Bailey touts other founders like Denise Bollheimer, Dr. Robert R. Waller, Cristie Travis, Dr. Beverly Williams-Cleaves, Michael Provow, Dr. Grant W. Somes, and the Rev. Kathon Ann Kelley as instrumental in the group’s early development.
Crux issues for the group over the years have been looking at better managing patients and their relationship with their physicians or providers so they are more activated in their health and examining high-use patients in the emergency room and trying to reduce non-urgent emergency room visits.
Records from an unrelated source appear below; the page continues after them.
(** Going over the segments brings every bound up to date. *)
Lemma bounds_loop_spec v k fs cache fs2 previous ranges c c' r :
  store_ok dec header_ok maxb k fs c -> lookup_ok fs c cache ->
  (forall f, f ∈ fs2 -> f ∈ fs) -> NoDup (fst <$> fs2) ->
  sorted_ids (previous :: (file_first <$> nonempty fs2)) ->
  bounds_loop dec header_ok v maxb (dir_of fs) (ref_of <$> fs2) previous ranges c = (c', r) ->
  exists m, c' = set_bounds m c /\ lookup_ok fs c' cache /\
    ((r = inl (ranges ++ (range_of <$> nonempty fs2)) /\ (forall f, f ∈ fs2 -> exists b, m !! f.1 = Some b /\ exact f b)
      /\ forall n, n ∉ fst <$> fs2 -> m !! n = cl_lookupBounds c !! n)
     \/ (r = inr ErrIO /\ refuses v)).
Proof.
  revert previous ranges c. induction fs2 as [|f fs2 IH]; intros previous ranges c Hso Hlo Hin Hnd Hs.
  { cbn. intros [= <- <-]. exists (cl_lookupBounds c). rewrite set_bounds_id. split; [done|]. split; [done|]. left.
    rewrite app_nil_r. split; [done|]. split; [|done]. intros f Hf. by apply elem_of_nil in Hf. }
  rewrite fmap_cons in Hnd. rewrite !fmap_cons. apply NoDup_cons in Hnd as [Hnf Hnd]. cbn [bounds_loop].
  assert (f ∈ fs) as Hf by (apply Hin; by left).
  destruct (lookupSegmentBound _ _ _ _ _ _ _) as [c1 r1] eqn:H1.
  destruct (lookupSegmentBound_spec v fs f c c1 r1) as [(b & -> & Hex & Hc1)|(-> & -> & Hv)];
    [apply Hso|apply Hso|apply Hso|done|apply Hlo|done| |].
  2: { intros [= <- <-]. exists (cl_lookupBounds c). rewrite set_bounds_id. split; [done|]. split; [done|]. by right. }
  assert (exists m1, c1 = set_bounds m1 c /\ m1 !! f.1 = Some b /\ (forall n, n <> f.1 -> m1 !! n = cl_lookupBounds c !! n)
    /\ lookup_ok fs c1 cache) as (m1 & -> & Hm1 & Hrest & Hlo1).
  { destruct Hc1 as [[-> Hb]| ->].
    - exists (cl_lookupBounds c). rewrite set_bounds_id. done.
    - eexists. split; [reflexivity|]. rewrite lookup_insert_eq. split; [done|].
      split; [intros n Hn; by rewrite lookup_insert_ne by done|]. by eapply lookup_ok_bound. }
  destruct Hex as [Hsz Hfi]. rewrite Hfi. rewrite nonempty_cons in Hs.
  assert (forall previous' ranges',
    sorted_ids (previous' :: (file_first <$> nonempty fs2)) ->
    ranges' ++ (range_of <$> nonempty fs2) = ranges ++ (range_of <$> nonempty (f :: fs2)) ->
    bounds_loop dec header_ok v maxb (dir_of fs) (ref_of <$> fs2) previous' ranges' (set_bounds m1 c) = (c', r) ->
    exists m, c' = set_bounds m c /\ lookup_ok fs c' cache /\
      ((r = inl (ranges ++ (range_of <$> nonempty (f :: fs2)))
        /\ (forall g, g ∈ f :: fs2 -> exists b, m !! g.1 = Some b /\ exact g b)
        /\ forall n, n ∉ f.1 :: (fst <$> fs2) -> m !! n = cl_lookupBounds c !! n)
       \/ (r = inr ErrIO /\ refuses v))) as Hgo.
  { intros previous' ranges' Hs' Heq Hloop.
    destruct (IH previous' ranges' (set_bounds m1 c)) as (m & -> & Hlo' & Hr);
      [by apply store_ok_bounds|done|intros g Hg; apply Hin; by right|done|done|done|].
    exists m. split; [done|]. split; [done|]. destruct Hr as [(-> & Hall & Hout)|Hr]; [left|by right].
    rewrite Heq. split; [done|]. split.
    - intros g [->|Hg]%elem_of_cons; [|by apply Hall]. exists b. rewrite Hout by done. done.
    - intros n [Hn Hn']%not_elem_of_cons. rewrite Hout by done. by apply Hrest. }
  pose proof (file_first_pos fs f) as Hz. destruct (Z.eqb_spec (file_first f) 0) as [He|He].
  - apply Hgo; rewrite nonempty_cons in *; destruct (decide (decoded f.2 <> [])) as [Hd|Hd]; try done;
      exfalso; apply Hd, Hz; try done; apply Hso.
  - destruct (decide (decoded f.2 <> [])) as [Hd|Hd]; [|destruct (decoded f.2) eqn:E; [by destruct He; apply Hz; [apply Hso|..]|by destruct Hd]].
    rewrite fmap_cons in Hs. apply StronglySorted_inv in Hs as [Hs Hp]. apply Forall_cons in Hp as [Hp _].
    rewrite (proj2 (Z.leb_gt _ _)) by done. apply Hgo; [done|].
    rewrite nonempty_cons, decide_True, fmap_cons, <- app_assoc by done. done.
Qed.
“Much of our efforts are about taking charge of our health care resources and using them more effectively and efficiently to promote health,” said Bailey, who is now University of Tennessee Health Science Center professor of medicine and preventive medicine and director of the Center for Health Systems Improvement. “Since 2003 we’ve had a focus on giving consumers meaningful information about where to find good health care.”
In the next 10 years, Frazier and Bailey want to see recent positive trends continue to improve with obesity and diabetes, better management of health care costs and end of life care, and reduction of infant mortality rates and non-urgent emergency room visits.
“For the first time we have seen drops in Shelby County in obesity rates,” Frazier said. “It’s still higher than the state average, but for the first time the trend is going in the right direction.”
HMCT convened 37 different organizations to create alignment around the work that is being done locally to fight obesity.
“Of the 37 programs we documented, 21 of those programs were either directly involved as a partner or directly implementing some area of that initiative,” Frazier said. “We are also significantly involved in the statewide task force with the grocery industry to look at a statewide food financing program to bring grocery stores into low-income communities.”
Although not successful yet, the group has gotten the attention of Tennessee Gov. Bill Haslam.
“It’s a significant issue to make sure that healthy, affordable food is available in all neighborhoods, and we need financing incentives to bring full-service grocery stores into those neighborhoods,” Frazier said.
Another major area of focus for HMCT is better management of local health care resources and the associated costs. In its last Take Charge report from earlier this year, HMCT cited $129 million wasted annually at local hospitals from an estimated 219,000 non-urgent emergency room visits.
“We have a great amount of waste when it comes to emergency room use in Memphis and Shelby County,” Frazier said. “When you look at diabetic patients, probably 90 percent that end up in the emergency room should not have been there.”
HMCT works throughout the year with Leadership Memphis to provide menu labeling about caloric intake at corporate events. A new program rolling out in 2014 called “Preferred Choice” will focus on showcasing 500-calorie meals.
The once volunteer-only organization has evolved over the past decade to support a dedicated staff of 16 full- and part-time employees. The group just hired a new program coordinator, Kathy Lofton, to help with its hypertension initiative with Healthy Shelby. Lofton previously worked at BlueCross BlueShield.
As many as 500 participants are expected for The Million Calorie Burn 5K Walk/Run on Saturday, Nov. 2, at Highpoint Church inside the Ridgeway Loop.
“If we could get 1,000 people to come out and run even at a slow pace for three miles, they would burn roughly 1 million calories,” Frazier said.
The race captain will be Memphis Mayor A C Wharton Jr., and race co-chair television morning show host Marybeth Conley. Post-race activities will include an awards ceremony, live music, food and more.
Proceeds will help HMCT continue programming to help reduce childhood and family obesity.
HMCT holds its next community event, its annual Let’s CHANGE Summit, on Jan. 15.